Méditation avril 2016 | rencontre méditation respiration

Méditation avril 2016

Pour connecter un espace libre en nous, le silence est indispensable, et le silence collectif est particulièrement créateur : Il nous porte ailleurs, dans un futur glorieux qu’il est possible de ramener dans le présent.
. Une grande inspiration nous ouvre à l’univers entier et nous plonge dans l’état méditatif. C’est en regardant en nous-même que nous rejoignons l’infini. Ce mouvement vers l’intériorité mène à tous les trésors, n’oublions jamais cela. Nous n’y cherchons pas l’égo, ns le faisons exploser. Pour traverser cette période imprévisible et passionnante, nous avons à notre disposition  la sensation, l’imagination, l’intelligence et l’intuition. L’imagination lorsqu’elle s’unit à l’intuition, crée les outils de l’évolution.
Lorsque nous sommes vraiment enracinés, en contact avec notre mère la terre, l’imagination est créatrice, et ne s’envole pas dans l’illusion. Ceci nous permet de participer au grand changement que nous sommes appelés à vivre.
Dans ces moments de transition, nous avons à trouver le chemin de la confiance. Chaque fois que nos limites reculent, une évolution se manifeste. Une  nouvelle frontière se présente à nous : il s’agit , pour la traverser, d’être en unité avec nos peurs , nos souffrances, nos joies, c’est-à-dire ne pas les refuser. Ainsi nous développons des forces nouvelles pour passer le cap de cette mutation .
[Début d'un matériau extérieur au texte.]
(** X16: a non-empty branch of the request is what the clone step works
    with: for a resolved query with a url, the clone configuration is
    derived from the query carrying the requested branch, all its other
    fields as resolved, the clone is called with that configuration, and
    ingestion, if the clone succeeds, gets the same query. *)
Theorem X16_override_reaches_the_clone body (s : State) q0 w1 b cfg w2 :
  resolved parse_query body (world s) q0 w1 →
  branch body = Some b → b ≠ "" →
  PyStr.truthy_opt (query_url q0) = true →
  extract_clone_config (set_branch q0 (Some b)) w1 = (Ok cfg, w2) →
  ∃ rest,
    appended s (snd (post body s))
    = EvParseQuery (source body) (max_file_size body) true
        (include_patterns body) (exclude_patterns body)
      :: EvExtractCloneConfig (set_branch q0 (Some b))
      :: EvCloneRepo cfg :: rest ∧
    (rest = [] ∨ rest = [EvIngestQuery (set_branch q0 (Some b))]).
Proof.
  intros Hr Hb Hne Hu He.
  assert (Hq : effective_query body q0 = set_branch q0 (Some b)).
  { unfold effective_query. rewrite Hb. simpl. unfold PyStr.truthy.
    by rewrite bool_decide_true. }
  rewrite appended_post. unfold expected_calls. rewrite Hr. cbv zeta.
  rewrite Hq. simpl. rewrite Hu, He.
  destruct (clone_repo cfg w2) as [[[] | e] w3]; eexists; split; eauto.
Qed.

(** X17: in a successful response the source type tells whether the clone
    ran: it is "remote" exactly when the clone collaborator has been
    called in the run, and "local" otherwise. *)
Theorem X17_source_type_tells_the_clone body (s : State) r :
  fst (post body s) = Ok r → success r = true →
  (metadata r ≫= (.!! "source_type") = Some "remote" ↔
   ∃ cfg, EvCloneRepo cfg ∈ appended s (snd (post body s))) ∧
  (metadata r ≫= (.!! "source_type") = Some "local" ↔
   ¬ ∃ cfg, EvCloneRepo cfg ∈ appended s (snd (post body s))).
Proof.
  intros Hp Hs. rewrite appended_post.
  destruct (post_run body s) as (_ & _ & [(e & _ & He) | Hok]).
  { rewrite He in Hp. destruct e; simplify_eq/=. }
  destruct Hok as (q0 & w1 & w2 & a & b & c & Hr & Ha & Hi & He).
  rewrite He in Hp. injection Hp as <-. simpl.
  unfold expected_calls, resolved, acquired, source_type_of in *.
  rewrite Hr. cbv zeta. simplify_map_eq.
  destruct (PyStr.truthy_opt (query_url (effective_query body q0))).
  - destruct Ha as (cfg & w' & -> & ->).
    assert (Hin : ∃ cfg0, EvCloneRepo cfg0
                    ∈ [EvParseQuery (source body) (max_file_size body) true
                         (include_patterns body) (exclude_patterns body);
                       EvExtractCloneConfig (effective_query body q0);
                       EvCloneRepo cfg;
                       EvIngestQuery (effective_query body q0)]).
    { exists cfg. rewrite !elem_of_cons. tauto. }
    split; split; try done; intros Hn; by destruct Hn.
  - assert (Hout : ¬ ∃ cfg0 : CloneConfig, EvCloneRepo cfg0
                    ∈ [EvParseQuery (source body) (max_file_size body) true
                         (include_patterns body) (exclude_patterns body);
                       EvIngestQuery (effective_query body q0)]).
    { intros [cfg0 Hin].
      repeat (apply elem_of_cons in Hin as [Hin | Hin]; [discriminate|]).
      by apply elem_of_nil in Hin. }
    split; split; try done; intros Hin; by destruct Hout.
Qed.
Consacrer chaque jour, quelques instants de tranquillité, de paix, à soi-même, est un cadeau pour le monde. L’expérience d’unité d’une seule personne peut amener une transformation bien plus vaste que ce qu’on imagine.
La méditation peut nous réveiller, elle cultive une attention, une attention qui va au-delà du monde visible. Etre attentif à l’invisible nous montre une route encore inexplorée. Dans nos méditations, nous pouvons imaginer et ressentir un état physique, mental, et spirituel accordé. C’est une grande force si nous pouvons le retrouver à volonté. Cela maintient en équilibre. Il s’agit donc d’être conscient de ce qu’on est, de ce qu’on sent, de ce qu’on fait, en résonnance avec le monde extérieur.
C’est maintenant que des facultés nouvelles, des perceptions nouvelles, peuvent se développer. Elles permettent une autre manière d’appréhender le monde, de le sentir, de le flairer, de l’aimer et de l’envelopper, de le mettre tout entier dans son cœur.

Nous voyons à quel point l’avoir est fragile et dérisoire comparé à l’être. Or beaucoup d’entre nous se définissent par rapport à la possession. C’est le moment d’ouvrir la porte de l’être…Nous avons quotidiennement des préoccupations de tous ordres, mais maintenant il est temps de garder en mémoire cette possibilité de mutation, de ne jamais la perdre de vue, elle est à notre portée.
Laissons-nous habiter par cette pensée «  l’évolution est en moi, je la porte, je la regarde, et je la nourris », gardons ce trésor en mémoire, alors nous comprendrons quelle est notre utilité en ce monde et comment nous y participons.

En ce qui concerne le mystère de la souffrance, l’offrande à l’inconnu, seule, lui donne un sens. C’est une manière de ne pas sombrer dans le désespoir.
Il est essentiel de cultiver toute sa vie une graine de joie, ce sera une fée protectrice face à la maladie, au malheur et à la mort.

Puisse l’énergie développée dans la méditation susciter en nous un potentiel de compréhension, de bienveillance et d’harmonie.